Could you report every line from the entries that includes the word "ways"?

:: Given data ::

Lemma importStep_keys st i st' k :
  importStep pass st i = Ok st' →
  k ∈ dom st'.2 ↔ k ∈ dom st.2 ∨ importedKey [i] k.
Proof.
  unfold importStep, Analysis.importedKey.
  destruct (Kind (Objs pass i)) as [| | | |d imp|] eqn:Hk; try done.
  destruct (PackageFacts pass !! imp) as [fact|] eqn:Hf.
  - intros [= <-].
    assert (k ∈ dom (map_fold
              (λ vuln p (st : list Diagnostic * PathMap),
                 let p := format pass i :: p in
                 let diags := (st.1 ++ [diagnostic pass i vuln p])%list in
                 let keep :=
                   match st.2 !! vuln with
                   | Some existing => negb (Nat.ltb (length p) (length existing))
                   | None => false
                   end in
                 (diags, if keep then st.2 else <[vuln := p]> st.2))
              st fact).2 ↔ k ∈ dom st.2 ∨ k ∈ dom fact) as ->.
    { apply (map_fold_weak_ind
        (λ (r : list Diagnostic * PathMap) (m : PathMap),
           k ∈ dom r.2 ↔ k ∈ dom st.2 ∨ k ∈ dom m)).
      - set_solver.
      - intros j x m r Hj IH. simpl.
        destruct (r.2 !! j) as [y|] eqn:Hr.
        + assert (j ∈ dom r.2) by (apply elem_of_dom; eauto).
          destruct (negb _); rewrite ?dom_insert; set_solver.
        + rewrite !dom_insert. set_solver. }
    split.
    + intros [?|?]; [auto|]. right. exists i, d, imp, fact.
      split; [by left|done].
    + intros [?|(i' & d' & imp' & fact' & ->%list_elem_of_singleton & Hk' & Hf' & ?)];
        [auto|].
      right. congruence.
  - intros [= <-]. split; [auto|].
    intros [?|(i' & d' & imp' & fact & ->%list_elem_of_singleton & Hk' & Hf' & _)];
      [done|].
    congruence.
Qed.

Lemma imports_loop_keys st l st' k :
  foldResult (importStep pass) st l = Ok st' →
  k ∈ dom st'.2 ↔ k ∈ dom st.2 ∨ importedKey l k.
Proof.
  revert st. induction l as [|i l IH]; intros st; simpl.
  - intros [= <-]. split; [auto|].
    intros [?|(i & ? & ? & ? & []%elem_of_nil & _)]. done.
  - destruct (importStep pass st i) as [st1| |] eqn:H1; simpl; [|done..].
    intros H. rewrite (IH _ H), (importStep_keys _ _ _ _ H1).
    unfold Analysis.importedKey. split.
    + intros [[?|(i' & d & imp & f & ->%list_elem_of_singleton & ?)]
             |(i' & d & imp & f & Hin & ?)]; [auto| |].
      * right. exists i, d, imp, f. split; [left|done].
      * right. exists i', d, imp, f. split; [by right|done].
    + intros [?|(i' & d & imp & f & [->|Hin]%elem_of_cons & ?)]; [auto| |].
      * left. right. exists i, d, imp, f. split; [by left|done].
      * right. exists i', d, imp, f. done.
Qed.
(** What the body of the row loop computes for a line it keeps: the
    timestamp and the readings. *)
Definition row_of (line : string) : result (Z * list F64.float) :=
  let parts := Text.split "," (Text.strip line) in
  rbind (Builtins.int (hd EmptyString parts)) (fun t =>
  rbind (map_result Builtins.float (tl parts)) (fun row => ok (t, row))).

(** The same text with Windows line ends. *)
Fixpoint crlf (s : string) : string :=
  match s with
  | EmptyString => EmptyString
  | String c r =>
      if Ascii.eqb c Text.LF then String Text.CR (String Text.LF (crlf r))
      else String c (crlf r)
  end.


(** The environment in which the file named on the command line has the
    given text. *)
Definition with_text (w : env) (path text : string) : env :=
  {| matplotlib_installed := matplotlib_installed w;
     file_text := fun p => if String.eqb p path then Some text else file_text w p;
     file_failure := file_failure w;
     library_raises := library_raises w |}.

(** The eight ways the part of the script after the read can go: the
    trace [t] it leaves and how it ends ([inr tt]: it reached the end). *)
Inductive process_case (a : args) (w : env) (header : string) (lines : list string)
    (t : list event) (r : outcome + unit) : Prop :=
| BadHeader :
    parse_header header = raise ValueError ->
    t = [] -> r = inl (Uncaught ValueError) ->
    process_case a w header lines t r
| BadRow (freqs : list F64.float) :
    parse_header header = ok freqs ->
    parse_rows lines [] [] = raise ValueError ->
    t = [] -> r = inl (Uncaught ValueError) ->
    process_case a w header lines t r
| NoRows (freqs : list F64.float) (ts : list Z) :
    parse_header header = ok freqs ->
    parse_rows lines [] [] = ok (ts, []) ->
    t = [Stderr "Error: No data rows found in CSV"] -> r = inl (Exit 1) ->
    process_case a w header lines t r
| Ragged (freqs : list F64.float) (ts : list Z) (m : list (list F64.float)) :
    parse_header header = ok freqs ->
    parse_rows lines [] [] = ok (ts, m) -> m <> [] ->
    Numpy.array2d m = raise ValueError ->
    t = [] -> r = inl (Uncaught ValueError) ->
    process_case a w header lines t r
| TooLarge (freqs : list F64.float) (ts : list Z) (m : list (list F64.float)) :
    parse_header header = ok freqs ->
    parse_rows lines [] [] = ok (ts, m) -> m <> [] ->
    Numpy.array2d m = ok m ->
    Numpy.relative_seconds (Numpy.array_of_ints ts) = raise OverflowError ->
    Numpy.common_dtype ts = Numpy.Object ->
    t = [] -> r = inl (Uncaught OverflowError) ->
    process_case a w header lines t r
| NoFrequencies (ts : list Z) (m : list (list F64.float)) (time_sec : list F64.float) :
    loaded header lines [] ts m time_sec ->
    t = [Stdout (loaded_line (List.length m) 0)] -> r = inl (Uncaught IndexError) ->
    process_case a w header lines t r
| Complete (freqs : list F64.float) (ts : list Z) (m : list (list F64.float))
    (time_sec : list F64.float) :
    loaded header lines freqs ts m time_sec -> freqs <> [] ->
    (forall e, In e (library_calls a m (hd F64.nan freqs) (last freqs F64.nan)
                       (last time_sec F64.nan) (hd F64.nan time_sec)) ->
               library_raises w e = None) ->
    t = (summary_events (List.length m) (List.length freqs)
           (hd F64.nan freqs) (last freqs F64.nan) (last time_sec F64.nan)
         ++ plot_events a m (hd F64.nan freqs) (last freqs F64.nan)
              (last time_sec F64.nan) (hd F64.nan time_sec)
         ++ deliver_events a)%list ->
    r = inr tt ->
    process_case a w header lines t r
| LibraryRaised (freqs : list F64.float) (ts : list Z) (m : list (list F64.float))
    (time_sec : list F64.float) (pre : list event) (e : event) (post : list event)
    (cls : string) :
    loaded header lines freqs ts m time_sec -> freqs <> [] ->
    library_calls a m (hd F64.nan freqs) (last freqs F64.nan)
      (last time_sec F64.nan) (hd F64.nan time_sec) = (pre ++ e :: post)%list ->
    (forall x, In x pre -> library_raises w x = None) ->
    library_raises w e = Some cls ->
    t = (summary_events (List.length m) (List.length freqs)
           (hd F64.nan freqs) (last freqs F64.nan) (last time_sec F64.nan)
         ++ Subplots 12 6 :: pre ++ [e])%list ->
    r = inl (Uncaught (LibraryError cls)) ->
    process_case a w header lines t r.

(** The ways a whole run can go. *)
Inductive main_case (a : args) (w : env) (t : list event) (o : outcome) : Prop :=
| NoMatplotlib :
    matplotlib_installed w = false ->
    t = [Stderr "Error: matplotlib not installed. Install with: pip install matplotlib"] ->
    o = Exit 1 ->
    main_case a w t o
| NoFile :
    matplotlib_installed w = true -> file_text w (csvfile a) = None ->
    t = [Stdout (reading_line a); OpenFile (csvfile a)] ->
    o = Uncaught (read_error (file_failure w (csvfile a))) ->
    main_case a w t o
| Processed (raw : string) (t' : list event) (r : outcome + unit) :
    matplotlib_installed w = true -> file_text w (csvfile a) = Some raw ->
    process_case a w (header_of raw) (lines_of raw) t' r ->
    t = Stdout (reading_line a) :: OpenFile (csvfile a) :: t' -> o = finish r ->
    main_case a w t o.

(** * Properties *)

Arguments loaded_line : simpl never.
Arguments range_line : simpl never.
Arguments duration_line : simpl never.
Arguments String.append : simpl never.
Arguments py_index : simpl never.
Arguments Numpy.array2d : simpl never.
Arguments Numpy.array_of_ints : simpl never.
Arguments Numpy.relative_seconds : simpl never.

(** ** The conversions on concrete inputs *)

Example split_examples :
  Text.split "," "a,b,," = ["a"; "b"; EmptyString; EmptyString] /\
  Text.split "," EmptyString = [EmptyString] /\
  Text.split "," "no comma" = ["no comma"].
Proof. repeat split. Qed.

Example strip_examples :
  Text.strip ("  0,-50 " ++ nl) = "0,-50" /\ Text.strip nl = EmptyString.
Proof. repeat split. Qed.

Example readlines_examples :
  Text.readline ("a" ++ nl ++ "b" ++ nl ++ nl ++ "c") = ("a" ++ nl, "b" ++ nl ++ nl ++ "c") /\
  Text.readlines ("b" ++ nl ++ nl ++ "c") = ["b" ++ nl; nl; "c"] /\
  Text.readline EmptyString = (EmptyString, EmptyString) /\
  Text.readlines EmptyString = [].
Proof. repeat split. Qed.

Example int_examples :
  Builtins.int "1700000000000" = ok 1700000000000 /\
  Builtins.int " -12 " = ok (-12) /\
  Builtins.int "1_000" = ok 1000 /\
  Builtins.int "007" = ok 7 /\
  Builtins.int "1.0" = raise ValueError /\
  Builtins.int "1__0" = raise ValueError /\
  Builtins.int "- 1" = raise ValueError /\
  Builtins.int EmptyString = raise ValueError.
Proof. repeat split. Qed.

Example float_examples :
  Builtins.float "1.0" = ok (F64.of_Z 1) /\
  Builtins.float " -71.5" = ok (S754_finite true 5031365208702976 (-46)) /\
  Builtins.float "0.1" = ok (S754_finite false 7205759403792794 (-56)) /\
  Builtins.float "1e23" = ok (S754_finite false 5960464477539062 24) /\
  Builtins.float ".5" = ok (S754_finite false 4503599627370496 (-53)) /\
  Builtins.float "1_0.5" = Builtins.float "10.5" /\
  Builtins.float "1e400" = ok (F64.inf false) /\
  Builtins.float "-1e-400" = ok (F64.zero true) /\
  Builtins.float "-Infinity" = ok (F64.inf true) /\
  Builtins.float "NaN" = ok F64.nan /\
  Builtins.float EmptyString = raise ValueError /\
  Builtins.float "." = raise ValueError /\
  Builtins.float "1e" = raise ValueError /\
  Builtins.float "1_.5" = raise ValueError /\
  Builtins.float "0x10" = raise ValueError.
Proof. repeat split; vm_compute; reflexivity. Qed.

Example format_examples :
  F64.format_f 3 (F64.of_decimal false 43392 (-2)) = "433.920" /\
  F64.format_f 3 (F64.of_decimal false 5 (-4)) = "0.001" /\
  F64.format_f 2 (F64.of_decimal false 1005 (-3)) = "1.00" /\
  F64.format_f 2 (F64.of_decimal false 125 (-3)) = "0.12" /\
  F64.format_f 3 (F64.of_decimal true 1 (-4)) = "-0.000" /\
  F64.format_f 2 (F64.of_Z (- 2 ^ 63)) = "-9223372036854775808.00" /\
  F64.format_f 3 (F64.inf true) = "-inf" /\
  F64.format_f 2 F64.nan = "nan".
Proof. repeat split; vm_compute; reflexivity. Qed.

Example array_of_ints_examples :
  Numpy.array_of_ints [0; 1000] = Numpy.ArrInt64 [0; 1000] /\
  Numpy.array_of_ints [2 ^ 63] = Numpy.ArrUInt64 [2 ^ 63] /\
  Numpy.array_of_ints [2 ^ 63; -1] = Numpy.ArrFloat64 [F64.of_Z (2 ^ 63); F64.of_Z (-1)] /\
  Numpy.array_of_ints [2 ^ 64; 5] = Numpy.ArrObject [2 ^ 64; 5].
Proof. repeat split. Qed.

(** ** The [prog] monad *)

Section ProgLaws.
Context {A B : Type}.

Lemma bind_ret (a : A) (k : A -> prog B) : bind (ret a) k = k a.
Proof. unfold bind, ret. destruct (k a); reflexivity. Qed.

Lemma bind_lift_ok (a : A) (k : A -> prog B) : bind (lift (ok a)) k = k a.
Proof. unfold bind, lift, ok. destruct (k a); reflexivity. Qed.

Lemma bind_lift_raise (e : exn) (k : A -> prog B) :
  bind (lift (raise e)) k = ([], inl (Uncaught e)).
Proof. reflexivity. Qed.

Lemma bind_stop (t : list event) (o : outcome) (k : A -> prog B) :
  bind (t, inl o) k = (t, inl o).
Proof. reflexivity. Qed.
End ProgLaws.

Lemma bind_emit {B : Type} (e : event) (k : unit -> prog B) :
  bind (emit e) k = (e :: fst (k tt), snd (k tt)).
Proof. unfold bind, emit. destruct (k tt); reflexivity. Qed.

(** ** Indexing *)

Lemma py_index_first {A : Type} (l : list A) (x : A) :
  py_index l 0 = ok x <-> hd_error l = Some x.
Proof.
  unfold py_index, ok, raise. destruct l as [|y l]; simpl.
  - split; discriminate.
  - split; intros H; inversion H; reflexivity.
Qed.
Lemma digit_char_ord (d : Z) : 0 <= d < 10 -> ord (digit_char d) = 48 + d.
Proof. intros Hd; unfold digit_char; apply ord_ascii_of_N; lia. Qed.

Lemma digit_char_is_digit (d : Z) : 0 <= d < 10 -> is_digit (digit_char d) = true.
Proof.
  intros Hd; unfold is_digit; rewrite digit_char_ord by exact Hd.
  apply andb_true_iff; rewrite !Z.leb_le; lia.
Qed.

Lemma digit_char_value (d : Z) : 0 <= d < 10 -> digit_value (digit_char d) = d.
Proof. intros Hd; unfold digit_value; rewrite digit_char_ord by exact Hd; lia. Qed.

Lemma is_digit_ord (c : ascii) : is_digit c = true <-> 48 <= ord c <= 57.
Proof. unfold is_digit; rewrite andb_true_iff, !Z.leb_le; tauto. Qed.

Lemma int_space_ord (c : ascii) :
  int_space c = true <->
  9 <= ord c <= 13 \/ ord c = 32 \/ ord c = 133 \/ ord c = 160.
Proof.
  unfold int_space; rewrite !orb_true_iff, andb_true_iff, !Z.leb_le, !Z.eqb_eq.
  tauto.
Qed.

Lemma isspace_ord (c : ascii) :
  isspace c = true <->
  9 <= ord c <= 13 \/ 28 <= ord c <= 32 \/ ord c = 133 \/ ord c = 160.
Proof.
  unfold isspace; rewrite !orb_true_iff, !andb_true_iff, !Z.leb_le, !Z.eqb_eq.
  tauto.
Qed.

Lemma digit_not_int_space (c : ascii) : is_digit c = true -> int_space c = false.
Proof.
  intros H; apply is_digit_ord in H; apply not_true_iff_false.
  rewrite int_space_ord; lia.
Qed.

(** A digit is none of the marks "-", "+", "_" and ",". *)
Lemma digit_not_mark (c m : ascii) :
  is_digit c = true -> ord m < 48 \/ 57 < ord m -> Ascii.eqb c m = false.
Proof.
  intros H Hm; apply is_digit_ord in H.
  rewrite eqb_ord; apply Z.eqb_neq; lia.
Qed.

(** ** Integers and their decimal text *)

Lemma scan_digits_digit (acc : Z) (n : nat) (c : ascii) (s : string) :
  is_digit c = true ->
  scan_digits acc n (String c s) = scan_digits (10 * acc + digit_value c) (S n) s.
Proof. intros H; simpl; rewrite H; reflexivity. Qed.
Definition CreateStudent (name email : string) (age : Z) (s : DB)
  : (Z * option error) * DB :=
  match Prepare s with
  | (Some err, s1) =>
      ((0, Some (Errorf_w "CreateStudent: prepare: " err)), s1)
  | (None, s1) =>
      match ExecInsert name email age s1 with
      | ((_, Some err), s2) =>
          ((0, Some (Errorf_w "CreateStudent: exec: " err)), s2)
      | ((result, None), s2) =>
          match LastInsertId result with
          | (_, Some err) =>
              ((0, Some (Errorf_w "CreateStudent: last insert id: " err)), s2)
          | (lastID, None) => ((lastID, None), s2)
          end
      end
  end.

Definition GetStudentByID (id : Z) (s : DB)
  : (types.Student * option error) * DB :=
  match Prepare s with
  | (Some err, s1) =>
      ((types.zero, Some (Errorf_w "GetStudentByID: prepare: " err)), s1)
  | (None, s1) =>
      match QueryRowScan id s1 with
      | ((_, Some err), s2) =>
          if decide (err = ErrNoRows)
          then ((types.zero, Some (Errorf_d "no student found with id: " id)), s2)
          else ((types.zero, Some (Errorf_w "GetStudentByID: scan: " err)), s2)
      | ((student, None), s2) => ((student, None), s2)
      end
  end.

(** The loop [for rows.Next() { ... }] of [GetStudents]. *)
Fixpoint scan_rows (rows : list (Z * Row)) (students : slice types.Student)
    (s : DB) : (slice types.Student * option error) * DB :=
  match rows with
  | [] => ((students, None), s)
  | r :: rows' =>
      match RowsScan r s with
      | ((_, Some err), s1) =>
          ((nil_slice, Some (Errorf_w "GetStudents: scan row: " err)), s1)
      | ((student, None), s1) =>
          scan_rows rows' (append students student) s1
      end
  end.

:::

* _Result_:
(** The eight ways the part of the script after the read can go: the
(** The ways a whole run can go. *)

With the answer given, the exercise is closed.